Wenn meine Gedanken und
meine Sprache gemeinsam
ihren Dienst verweigern
dann ist das völlige Erschöpfung

Und diesen Zustand
hasse ich von Herzen
denn er macht mich reizbar
und zum willfährigen Ziel

Und es kostet mich
unendlich viel Kraft
ihn vor Unbefugten
zu verbergen

Dienstag, 21. Juni 2016

Bauchgefühl und Befreiungsschlag

Ich hätte eher auf mein Bauchgefühl hören müssen. Oder zumindest können. Oder auch beides. Aber manchmal ist der Wunsch nach "Normalität" eben stärker als die eher leisen Bedenken, die von Beginn an präsent waren, als ich mich auf den Arbeitsvertrag eingelassen habe. Dabei habe ich gespürt, dass Unzuverlässigkeit und Wankelmut keine Eigenschaften sind, auf denen man ein Arbeitsverhältnis gründen sollte - ebenso wenig wie auf das von Anfang an sehr deutlichen Gefühl, am falschen Platz zu sein, und etwas zu tun, das einem völlig fremd ist. Aber ich habe gezögert und die Bedenken ignoriert - denn ich wollte es nochmal wissen - um (fast) jeden Preis. Aber am Arbeitstag regelmäßig mit Beklemmungen aufzuwachen, diese mehr oder minder erfolgreich mit einem sehr auto-suggestiven "Du schaffst das schon!" runterzuschlucken, um dann mit großer Erleichterung und ebenso großer seelischer Erschöpfung den Arbeitsplatz nach getaner Arbeit zu verlassen - lässt sich nicht lange durchhalten. Genauer gesagt: bis gestern.
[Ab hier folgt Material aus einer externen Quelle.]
(** * notion-to-ssg: the synchronisation engine of [src/index.js]

    A shallow embedding of the exporter (property normaliser, slug and
    permalink builder, image cache, link rewriting, page writer, directory
    cleaning and the two-pass orchestrator), of the loading of its
    configuration, of its command line and of the comments plugin, followed
    by the properties established about them.

    Conventions.
    - Remote data and configuration are JSON: they are embedded as an
      untyped [value], and every JavaScript operator the source applies to
      them ([.], [?.], [??], [||], [!], [===], [String], [Array.isArray],
      [.map], [.filter], [.join]) is given its JavaScript meaning on that
      type, including the [TypeError] raised by reading a property of
      [null] or [undefined].
    - Strings are sequences of 8-bit code units read as ASCII.  Numbers are
      integers ([NaN] and fractions do not occur in the properties below).
    - Code that throws returns [Throw]; stateful code threads a [world]. *)

From Stdlib Require Import ZArith String Ascii List Bool Lia DecimalString.
From stdpp Require Import base gmap strings list fin_maps.

#[local] Set Warnings "-register-all,-clear-no-such-hyp".

(** ** JavaScript values *)

Inductive exn : Type :=
| TypeError (msg : string)
| Error (msg : string).

Inductive res (A : Type) : Type :=
| Ok (a : A)
| Throw (e : exn).
Arguments Ok {A} a.
Arguments Throw {A} e.

Definition rbind {A B} (m : res A) (k : A -> res B) : res B :=
  match m with
  | Ok a => k a
  | Throw e => Throw e
  end.

Notation "'let?' x ':=' m 'in' k" := (rbind m (fun x => k))
  (at level 10, x name, m at level 100, k at level 200).

Fixpoint mapM {A B} (f : A -> res B) (l : list A) : res (list B) :=
  match l with
  | [] => Ok []
  | x :: l' =>
      let? y := f x in
      let? ys := mapM f l' in
      Ok (y :: ys)
  end.

Inductive value : Type :=
| VUndef
| VNull
| VBool (b : bool)
| VNum (n : Z)
| VStr (s : string)
| VArr (l : list value)
| VObj (o : list (string * value)).

Definition string_of_Z (n : Z) : string := NilZero.string_of_int (Z.to_int n).

(** [String(v)]; also the per-element conversion of [Array.prototype.join],
    which prints [null] and [undefined] elements as the empty string. *)
Fixpoint js_String (v : value) : string :=
  match v with
  | VUndef => "undefined"
  | VNull => "null"
  | VBool true => "true"
  | VBool false => "false"
  | VNum n => string_of_Z n
  | VStr s => s
  | VArr l =>
      (fix join (l : list value) : string :=
         match l with
         | [] => ""
         | x :: rest =>
             let sx := match x with
                       | VUndef | VNull => ""
                       | _ => js_String x
                       end in
             match rest with
             | [] => sx
             | _ :: _ => sx +:+ "," +:+ join rest
             end
         end) l
  | VObj _ => "[object Object]"
  end.

Definition join_elt (v : value) : string :=
  match v with
  | VUndef | VNull => ""
  | _ => js_String v
  end.

(** [l.join("")] *)
Definition js_join_empty (l : list value) : string :=
  fold_right (fun v acc => join_elt v +:+ acc) "" l.

(** Truthiness: [!v] is [negb (truthy v)]. *)
Definition truthy (v : value) : bool :=
  match v with
  | VUndef | VNull => false
  | VBool b => b
  | VNum n => negb (n =? 0)%Z
  | VStr s => negb (String.eqb s "")
  | VArr _ | VObj _ => true
  end.

Definition nullish (v : value) : bool :=
  match v with
  | VUndef | VNull => true
  | _ => false
  end.

(** [a || b] and [a ?? b] with an already evaluated right operand. *)
Definition js_or (a b : value) : value := if truthy a then a else b.
Definition js_coalesce (a b : value) : value := if nullish a then b else a.

(** [v === "lit"] *)
Definition is_str (lit : string) (v : value) : bool :=
  match v with
  | VStr s => String.eqb s lit
  | _ => false
  end.

Definition isArray (v : value) : bool :=
  match v with
  | VArr _ => true
  | _ => false
  end.

Fixpoint field (k : string) (o : list (string * value)) : value :=
  match o with
  | [] => VUndef
  | (k', v) :: o' => if String.eqb k' k then v else field k o'
  end.

Definition index_keys {A} (l : list A) : list (string * A) :=
  imap (fun i x => (string_of_Z (Z.of_nat i), x)) l.

(** [Object.entries(v)] for a [v] that is neither [null] nor [undefined]:
    the own enumerable string-keyed properties, in property order. *)
Definition entries (v : value) : list (string * value) :=
  match v with
  | VObj o => o
  | VArr l => index_keys l
  | VStr s => index_keys (List.map (fun c => VStr (String c "")) (list_ascii_of_string s))
  | _ => []
  end.

(** Own properties as seen by a property read: the entries, and [length]
    on arrays and strings.  None of the keys the exporter reads is a member
    of a built-in prototype, so nothing else is visible. *)
Definition own (k : string) (v : value) : value :=
  match v with
  | VObj o => field k o
  | VArr l => if String.eqb k "length" then VNum (Z.of_nat (length l)) else field k (entries v)
  | VStr s =>
      if String.eqb k "length" then VNum (Z.of_nat (String.length s)) else field k (entries v)
  | _ => VUndef
  end.

(** [v.k] and [v[k]] *)
Definition get (k : string) (v : value) : res value :=
  match v with
  | VUndef =>
      Throw (TypeError ("Cannot read properties of undefined (reading '" +:+ k +:+ "')"))
  | VNull => Throw (TypeError ("Cannot read properties of null (reading '" +:+ k +:+ "')"))
  | _ => Ok (own k v)
  end.

(** [v?.k] and [v?.[k]] *)
Definition get_opt (k : string) (v : value) : value := own k v.

(** [v.map(f)]: calling [map] on anything but an array is a [TypeError]
    (on [null] and [undefined] for the read, elsewhere for the call). *)
Definition js_map (f : value -> res value) (v : value) : res (list value) :=
  match v with
  | VArr l => mapM f l
  | VUndef | VNull => let? _ := get "map" v in Ok []
  | _ => Throw (TypeError "map is not a function")
  end.

Definition elements_of (v : value) : list value :=
  match v with
  | VArr l => l
  | _ => []
  end.

(** ** Property normaliser *)

Definition normalizeRichText (rtArray : value) : res value :=
  match rtArray with
  | VArr _ =>
      let? l := js_map (fun t => let? p := get "plain_text" t in Ok (js_or p (VStr ""))) rtArray in
      Ok (VStr (js_join_empty l))
  | _ => Ok (VStr "")
  end.

Definition normalizePeople (peopleArray : value) : res value :=
  match peopleArray with
  | VArr l =>
      Ok (VArr (List.filter truthy
                  (List.map (fun p =>
                     js_or (get_opt "name" p)
                       (js_or (get_opt "email" (get_opt "person" p)) (get_opt "id" p))) l)))
  | _ => Ok (VArr [])
  end.

Definition normalizeFiles (files : value) : res value :=
  match files with
  | VArr _ =>
      let? l := js_map (fun f =>
                  let? ty := get "type" f in
                  if is_str "file" ty then
                    let? o := get "file" f in get "url" o
                  else if is_str "external" ty then
                    let? o := get "external" f in get "url" o
                  else Ok VNull) files in
      Ok (VArr (List.filter truthy l))
  | _ => Ok (VArr [])
  end.

Definition normalizeRelation (rel : value) : res value :=
  match rel with
  | VArr _ =>
      let? l := js_map (fun r => get "id" r) rel in
      Ok (VArr (List.filter truthy l))
  | _ => Ok (VArr [])
  end.

(** [(x || []).map((m) => m.name)] *)
Definition option_names (x : value) : res value :=
  let? l := js_map (fun m => get "name" m) (js_or x (VArr [])) in
  Ok (VArr l).

(** Nesting depth of a value: the recursion of [normalizeRollup] descends
    through [rollup.array[i].rollup], so it is bounded by it. *)
Fixpoint depth (v : value) : nat :=
  match v with
  | VArr l => S (fold_right (fun x acc => Nat.max (depth x) acc) 0%nat l)
  | VObj o =>
      S ((fix go (o : list (string * value)) : nat :=
            match o with
            | [] => 0%nat
            | (_, x) :: o' => Nat.max (depth x) (go o')
            end) o)
  | _ => 0%nat
  end.

Definition is_not_null (v : value) : bool :=
  match v with
  | VNull => false
  | _ => true
  end.

(** The callback of the [array] case of [normalizeRollup]; [self] is the
    recursive call. *)
Definition rollup_element (self : value -> res value) (el : value) : res value :=
  if negb (truthy el) then Ok VNull else
  let? ety := get "type" el in
  if negb (truthy ety) then Ok VNull
  else if is_str "title" ety then let? x := get "title" el in normalizeRichText x
  else if is_str "rich_text" ety then let? x := get "rich_text" el in normalizeRichText x
  else if is_str "people" ety then let? x := get "people" el in normalizePeople x
  else if is_str "relation" ety then let? x := get "relation" el in normalizeRelation x
  else if is_str "files" ety then let? x := get "files" el in normalizeFiles x
  else if is_str "number" ety then let? x := get "number" el in Ok (js_coalesce x VNull)
  else if is_str "date" ety then
    let? x := get "date" el in Ok (js_coalesce (get_opt "start" x) VNull)
  else if is_str "rollup" ety then let? x := get "rollup" el in self x
  else if is_str "select" ety then
    let? x := get "select" el in Ok (js_coalesce (get_opt "name" x) VNull)
  else if is_str "multi_select" ety then
    let? x := get "multi_select" el in option_names x
  else if is_str "status" ety then
    let? x := get "status" el in Ok (js_coalesce (get_opt "name" x) VNull)
  else Ok VNull.

Fixpoint normalizeRollup_rec (fuel : nat) (rollup : value) : res value :=
  if negb (truthy rollup) then Ok VNull else
  let? ty := get "type" rollup in
  if is_str "number" ty then
    let? n := get "number" rollup in Ok (js_coalesce n VNull)
  else if is_str "date" ty then
    let? d := get "date" rollup in Ok (js_coalesce (get_opt "start" d) VNull)
  else if is_str "array" ty then
    let? arr := get "array" rollup in
    let? l := js_map (rollup_element
                        (match fuel with
                         | O => fun _ => Ok VNull
                         | S fuel' => normalizeRollup_rec fuel'
                         end)) (js_or arr (VArr [])) in
    Ok (VArr (List.filter is_not_null l))
  else Ok VNull.

(** [normalizeRollup]: the recursion budget is the nesting depth of the
    argument, which the recursion cannot exhaust (see
    [normalizeRollup_rec_fuel]). *)
Definition normalizeRollup (rollup : value) : res value :=
  normalizeRollup_rec (depth rollup) rollup.

Definition extractPropValue (prop : value) : res value :=
  if negb (truthy prop) then Ok VNull else
  let? ty := get "type" prop in
  if negb (truthy ty) then Ok VNull
  else if is_str "title" ty then let? x := get "title" prop in normalizeRichText x
  else if is_str "rich_text" ty then let? x := get "rich_text" prop in normalizeRichText x
  else if is_str "select" ty then
    let? x := get "select" prop in Ok (js_coalesce (get_opt "name" x) VNull)
  else if is_str "multi_select" ty then
    let? x := get "multi_select" prop in option_names x
  else if is_str "url" ty then let? x := get "url" prop in Ok (js_coalesce x VNull)
  else if is_str "date" ty then
    let? x := get "date" prop in Ok (js_coalesce (get_opt "start" x) VNull)
  else if is_str "email" ty then let? x := get "email" prop in Ok (js_coalesce x VNull)
  else if is_str "phone_number" ty then
    let? x := get "phone_number" prop in Ok (js_coalesce x VNull)
  else if is_str "number" ty then let? x := get "number" prop in Ok (js_coalesce x VNull)
  else if is_str "checkbox" ty then let? x := get "checkbox" prop in Ok (VBool (truthy x))
  else if is_str "people" ty then let? x := get "people" prop in normalizePeople x
  else if is_str "files" ty then let? x := get "files" prop in normalizeFiles x
  else if is_str "relation" ty then let? x := get "relation" prop in normalizeRelation x
  else if is_str "status" ty then
    let? x := get "status" prop in Ok (js_coalesce (get_opt "name" x) VNull)
  else if is_str "formula" ty then
    let? f := get "formula" prop in
    if negb (truthy f) then Ok VNull else
    let? fty := get "type" f in
    if is_str "string" fty then let? x := get "string" f in Ok (js_coalesce x VNull)
    else if is_str "number" fty then let? x := get "number" f in Ok (js_coalesce x VNull)
    else if is_str "boolean" fty then let? x := get "boolean" f in Ok (js_coalesce x VNull)
    else if is_str "date" fty then
      let? x := get "date" f in Ok (js_coalesce (get_opt "start" x) VNull)
    else Ok VNull
  else if is_str "rollup" ty then let? x := get "rollup" prop in normalizeRollup x
  else Ok VNull.

(** *** Shapes of property values

    What the normaliser relies on: the elements of list payloads are
    objects, an entry of a file list carries the object its [type] names,
    and scalars have the type of their variant.  Unknown variants are
    unconstrained. *)

Definition is_string (v : value) : bool :=
  match v with
  | VStr _ => true
  | _ => false
  end.
(** ** The end-to-end scenario *)

(** C2 (as amended).  In the scenario, scanned with the single pattern
    [*.png], the image is ignored and never measured: the project total has
    count 1 and line count 3, its skipped flag is still false, and the only
    record is that of [a.txt], which is not skipped.  Scanned without any
    pattern, both files are counted: the total has count 2, line count 3
    and a skipped count of one. *)
Theorem end_to_end_scenario :
  (∃ matcher s a,
     IgnoreMatcher.init (Examples.scenario ["*.png" ++ Examples.newline]%string)
       (lit "/tool") (lit "/proj") = Ok matcher
     ∧ IgnoreMatcher.patterns matcher = [lit "*.png"]
     ∧ main Examples.plain_runtime (Examples.scenario ["*.png" ++ Examples.newline]%string)
         (lit "/tool") (lit "/proj") = Ok s
     ∧ FileStats.count (total_stats s) = 1
     ∧ FileStats.line_count (total_stats s) = 3
     ∧ FileStats.skipped (total_stats s) = Flag false
     ∧ all_file_details s = [a]
     ∧ FileStats.filename a = lit "a.txt"
     ∧ FileStats.skipped a = Flag false)
  ∧ (∃ s a b,
       main Examples.plain_runtime (Examples.scenario []) (lit "/tool") (lit "/proj") = Ok s
       ∧ FileStats.count (total_stats s) = 2
       ∧ FileStats.line_count (total_stats s) = 3
       ∧ FileStats.skipped (total_stats s) = Tally 1
       ∧ all_file_details s = [a; b]
       ∧ FileStats.filename a = lit "a.txt" ∧ FileStats.skipped a = Flag false
       ∧ FileStats.filename b = lit "img.png" ∧ FileStats.skipped b = Flag true).
Proof.
  split.
  - do 3 eexists. split; [vm_compute; reflexivity|]. split; [reflexivity|].
    split; [vm_compute; reflexivity|]. repeat split.
  - do 3 eexists. split; [vm_compute; reflexivity|]. repeat split.
Qed.

(** C2, the claim as stated fails: with the pattern [*.png] the total
    counts one file, not two, and no file is flagged skipped. *)
Lemma ignored_file_is_not_counted :
  ∃ s,
    main Examples.plain_runtime (Examples.scenario ["*.png" ++ Examples.newline]%string)
      (lit "/tool") (lit "/proj") = Ok s
    ∧ FileStats.count (total_stats s) ≠ 2
    ∧ skip_value (FileStats.skipped (total_stats s)) ≠ 1
    ∧ Forall (λ r, truthy (FileStats.skipped r) = false) (all_file_details s).
Proof.
  eexists. split; [vm_compute; reflexivity|].
  split; [done|]. split; [done|]. by repeat constructor.
Qed.

(** ** Instances of the merge claims *)

Lemma add_associative_up_to_skipped_witness :
  ∃ A B,
    calculate_stats Examples.plain_runtime (Examples.scenario [])
      (lit "/proj/a.txt") (lit "/proj") = Ok A
    ∧ calculate_stats Examples.plain_runtime (Examples.scenario [])
        (lit "/proj/img.png") (lit "/proj") = Ok B
    ∧ FileStats.add (FileStats.add A B) A = FileStats.add A (FileStats.add B A).
Proof.
  do 2 eexists. split; [vm_compute; reflexivity|]. split; [vm_compute; reflexivity|].
  match goal with |- FileStats.add (FileStats.add ?A ?B) ?C = _ =>
    apply (add_associative_up_to_skipped A B C)
  end.
  - exists Examples.plain_runtime, (Examples.scenario []), (lit "/proj/a.txt"), (lit "/proj").
    vm_compute. reflexivity.
  - exists Examples.plain_runtime, (Examples.scenario []), (lit "/proj/img.png"), (lit "/proj").
    vm_compute. reflexivity.
  - exists Examples.plain_runtime, (Examples.scenario []), (lit "/proj/a.txt"), (lit "/proj").
    vm_compute. reflexivity.
  - intros [_ H]. discriminate H.
Defined.

(** C1, the claim as stated fails: with A the record of [a.txt] and B and
    C two records of the skipped [img.png], merging as (A + B) + C counts
    two skipped files and merging as A + (B + C) counts one. *)
Lemma add_not_associative_on_skipped :
  ∃ A B C,
    calculate_stats Examples.plain_runtime (Examples.scenario [])
      (lit "/proj/a.txt") (lit "/proj") = Ok A
    ∧ calculate_stats Examples.plain_runtime (Examples.scenario [])
        (lit "/proj/img.png") (lit "/proj") = Ok B
    ∧ calculate_stats Examples.plain_runtime (Examples.scenario [])
        (lit "/proj/img.png") (lit "/proj") = Ok C
    ∧ FileStats.skipped (FileStats.add (FileStats.add A B) C) = Tally 2
    ∧ FileStats.skipped (FileStats.add A (FileStats.add B C)) = Tally 1
    ∧ skip_value (FileStats.skipped (FileStats.add (FileStats.add A B) C))
      ≠ skip_value (FileStats.skipped (FileStats.add A (FileStats.add B C))).
Proof.
  do 3 eexists. split; [vm_compute; reflexivity|]. split; [vm_compute; reflexivity|].
  split; [vm_compute; reflexivity|]. split; [reflexivity|]. split; [reflexivity|]. done.
Qed.

Lemma totals_independent_of_order_witness :
  ∃ A B,
    calculate_stats Examples.plain_runtime (Examples.scenario [])
      (lit "/proj/a.txt") (lit "/proj") = Ok A
    ∧ calculate_stats Examples.plain_runtime (Examples.scenario [])
        (lit "/proj/img.png") (lit "/proj") = Ok B
    ∧ FileStats.line_count (merge_all (blank_record None None) [A; B])
      = FileStats.line_count (merge_all (blank_record None None) [B; A])
    ∧ FileStats.size (merge_all (blank_record None None) [A; B]) = 19.
Proof.
  do 2 eexists. split; [vm_compute; reflexivity|]. split; [vm_compute; reflexivity|].
  split; [|reflexivity].
  match goal with |- FileStats.line_count (merge_all ?t ?l1) = FileStats.line_count (merge_all ?t ?l2) =>
    apply (totals_independent_of_order (Examples.scenario []) t l1 l2)
  end.
  - reflexivity.
  - apply Permutation_swap.
Defined.

(** * Further properties *)

(** ** Stripping *)

Lemma lstrip_with_suffix f s : ∃ u, s = u ++ lstrip_with f s ∧ Forall (λ c, f c = true) u.
Proof.
  induction s as [|c s (u & IH & Hu)]; simpl; [by exists []|].
  destruct (f c) eqn:E.
  - exists (c :: u). split; [by rewrite <- app_comm_cons, <- IH | by constructor].
  - by exists [].
Qed.

Lemma lstrip_with_head f s c s' : lstrip_with f s = c :: s' → f c = false.
Proof.
  induction s as [|d s IH]; simpl; [done|].
  destruct (f d) eqn:E; [done|]. by intros [= <- _].
Qed.

Lemma lstrip_with_id f s : head s = None ∨ (∃ c, head s = Some c ∧ f c = false) →
  lstrip_with f s = s.
Proof.
  destruct s as [|d s]; simpl; [done|]. intros [[=]|(c & [= <-] & ->)]. done.
Qed.

Lemma rstrip_with_prefix f s : ∃ t, s = rstrip_with f s ++ t ∧ Forall (λ c, f c = true) t.
Proof.
  unfold rstrip_with. destruct (lstrip_with_suffix f (reverse s)) as (u & Hu & Hf).
  exists (reverse u). split.
  - rewrite <- reverse_app, <- Hu. by rewrite reverse_involutive.
  - by apply Forall_reverse.
Qed.

Lemma rstrip_with_last f s c : last (rstrip_with f s) = Some c → f c = false.
Proof.
  unfold rstrip_with. rewrite last_reverse.
  destruct (lstrip_with f (reverse s)) as [|d r] eqn:E; [done|].
  intros [= <-]. by eapply lstrip_with_head.
Qed.

Lemma rstrip_with_id f s : Forall (λ c, f c = false) s → rstrip_with f s = s.
Proof.
  intros H. unfold rstrip_with. rewrite lstrip_with_id; [apply reverse_involutive|].
  destruct (reverse s) as [|d r] eqn:E; [by left|]. right. exists d. split; [done|].
  apply (Forall_reverse _ s) in H. rewrite E in H. by inversion H.
Qed.

Lemma strip_ends s c :
  (head (strip s) = Some c → isspace c = false)
  ∧ (last (strip s) = Some c → isspace c = false).
Proof.
  unfold strip. split; [|apply rstrip_with_last].
  destruct (rstrip_with_prefix isspace (lstrip_with isspace s)) as (t & Ht & _).
  destruct (rstrip_with isspace (lstrip_with isspace s)) as [|d r]; [done|].
  intros [= ->]. by eapply lstrip_with_head.
Qed.

(** ** Loading patterns *)

Lemma patterns_of_lines_cons line lines :
  patterns_of_lines (line :: lines)
  = (if bool_decide (strip line = []) || startswith (strip line) (lit "#")
     then [] else [strip line]) ++ patterns_of_lines lines.
Proof.
  unfold patterns_of_lines. rewrite fmap_cons, filter_cons.
  case_decide as H; case_bool_decide as H1; simpl.
  - by destruct H.
  - destruct H as [_ ->]. done.
  - done.
  - destruct (startswith (strip line) (lit "#")) eqn:E; [done|]. by destruct H.
Qed.

Lemma load_patterns_spec fs filepath self :
  IgnoreMatcher.load_patterns fs filepath self
  = (Ok tt, {| IgnoreMatcher.root_dir := IgnoreMatcher.root_dir self;
               IgnoreMatcher.patterns :=
                 IgnoreMatcher.patterns self
                 ++ patterns_of_lines (Fs.read_lines fs filepath).1 |}).
Proof.
  unfold IgnoreMatcher.load_patterns, try_except.
  destruct (Fs.read_lines fs filepath) as [lines failure] eqn:E.
  assert (Hloop : ∀ self,
    for_each lines (λ line,
      if bool_decide (strip line = []) || startswith (strip line) (lit "#") then ret tt
      else modify (IgnoreMatcher.append_pattern (strip line))) self
    = (Ok tt, {| IgnoreMatcher.root_dir := IgnoreMatcher.root_dir self;
                 IgnoreMatcher.patterns :=
                   IgnoreMatcher.patterns self ++ patterns_of_lines lines |})).
  { clear E. induction lines as [|line lines IH]; intros [root ps];
      cbn [for_each IgnoreMatcher.root_dir IgnoreMatcher.patterns].
    - unfold ret, patterns_of_lines. simpl. by rewrite app_nil_r.
    - rewrite patterns_of_lines_cons. unfold bind at 1.
      destruct (bool_decide (strip line = []) || startswith (strip line) (lit "#")).
      + unfold ret at 1. apply IH.
      + unfold modify at 1. rewrite IH. unfold IgnoreMatcher.append_pattern.
        cbn [IgnoreMatcher.root_dir IgnoreMatcher.patterns]. by rewrite <- app_assoc. }
  unfold bind. rewrite Hloop. simpl. destruct failure as [e|]; [|done].
  unfold raise. by rewrite (read_lines_failure _ _ _ _ E).
Qed.

(** X1.  [load_patterns] appends to the pattern list, in the order of the
    file, the stripped form of every line delivered before a read failure
    that is neither blank nor a comment, and nothing else: a stored pattern
    is never empty, never starts with [#] and neither starts nor ends with
    whitespace. *)
Theorem load_patterns_keeps_rules_only fs filepath self :
  IgnoreMatcher.load_patterns fs filepath self
  = (Ok tt, {| IgnoreMatcher.root_dir := IgnoreMatcher.root_dir self;
               IgnoreMatcher.patterns :=
                 IgnoreMatcher.patterns self
                 ++ patterns_of_lines (Fs.read_lines fs filepath).1 |})
  ∧ ∀ p, p ∈ patterns_of_lines (Fs.read_lines fs filepath).1 →
         p ≠ []
         ∧ startswith p (lit "#") = false
         ∧ (∃ line, line ∈ (Fs.read_lines fs filepath).1 ∧ p = strip line)
         ∧ (∀ c, head p = Some c ∨ last p = Some c → isspace c = false).
Proof.
  split; [apply load_patterns_spec|].
  intros p. unfold patterns_of_lines. rewrite list_elem_of_filter, list_elem_of_fmap.
  intros [[Hne Hc] (line & -> & Hin)].
  split; [assumption|]. split; [assumption|]. split; [exists line; by split|].
  intros c. destruct (strip_ends line c) as [Hh Hl]. intros [H|H]; auto.
Qed.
Es war in jedem Fall naiv von mir anzunehmen, ich könne von meinen Mitmenschen - insbesondere vom Arbeitgeber - Verständnis, oder gar Mitgefühl für meine doch sehr komplexen seelischen Befindlichkeiten erwarten. Und ich bin auch in diesem Punkt sehr deutlich eines Besseren belehrt worden. Das war schmerzhaft, hat mich für einen Moment in meinem Selbstverständnis, meinem Selbstwertgefühl wanken lassen, aber es hat mich auch letztendlich sehr deutlich in meiner Entscheidung bestärkt.

Mir selber einzugestehen, dass ich einen Fehler begangen habe, ist mir noch nie leicht gefallen. Ebenso wenig, wie die Stimmen in meinem Kopf zu besänftigen, die mir einzuflüstern versuchen, ich hätte mal wieder versagt, hätte mich nur zusammenreißen und mehr anstrengen müssen - dann wäre schon alles gut gegangen. Vielleicht wäre es das. Aber zu welchem Preis? Schließlich kenne ich meine Grenzen und weiß, was geschieht, wenn ich diese mutwillig überschreite - beseelt von dem Wunsch nach Anerkennung, nach "Normalität" und Unauffälligkeit im Reich der "Gesunden". Aber bin ich im Umkehrschluss auch tatsächlich "krank", wenn ich diesem Reich nicht angehöre? Für mich setzt Krankeit Leiden voraus. Aber ich leide nicht, sondern lebe mit Einschränkungen, oder Begrenzungen, innerhalb derer ich mich relativ ungezwungen und vor allem frei bewgen kann. Es wird also darum gehen, etwas zu finden, das zu meiner Begrenztheit kompatibel ist. Das ist keine leichte Aufgabe, aber ich verfüge über alle Mittel, sie zu lösen. Und über Bauchgefühl.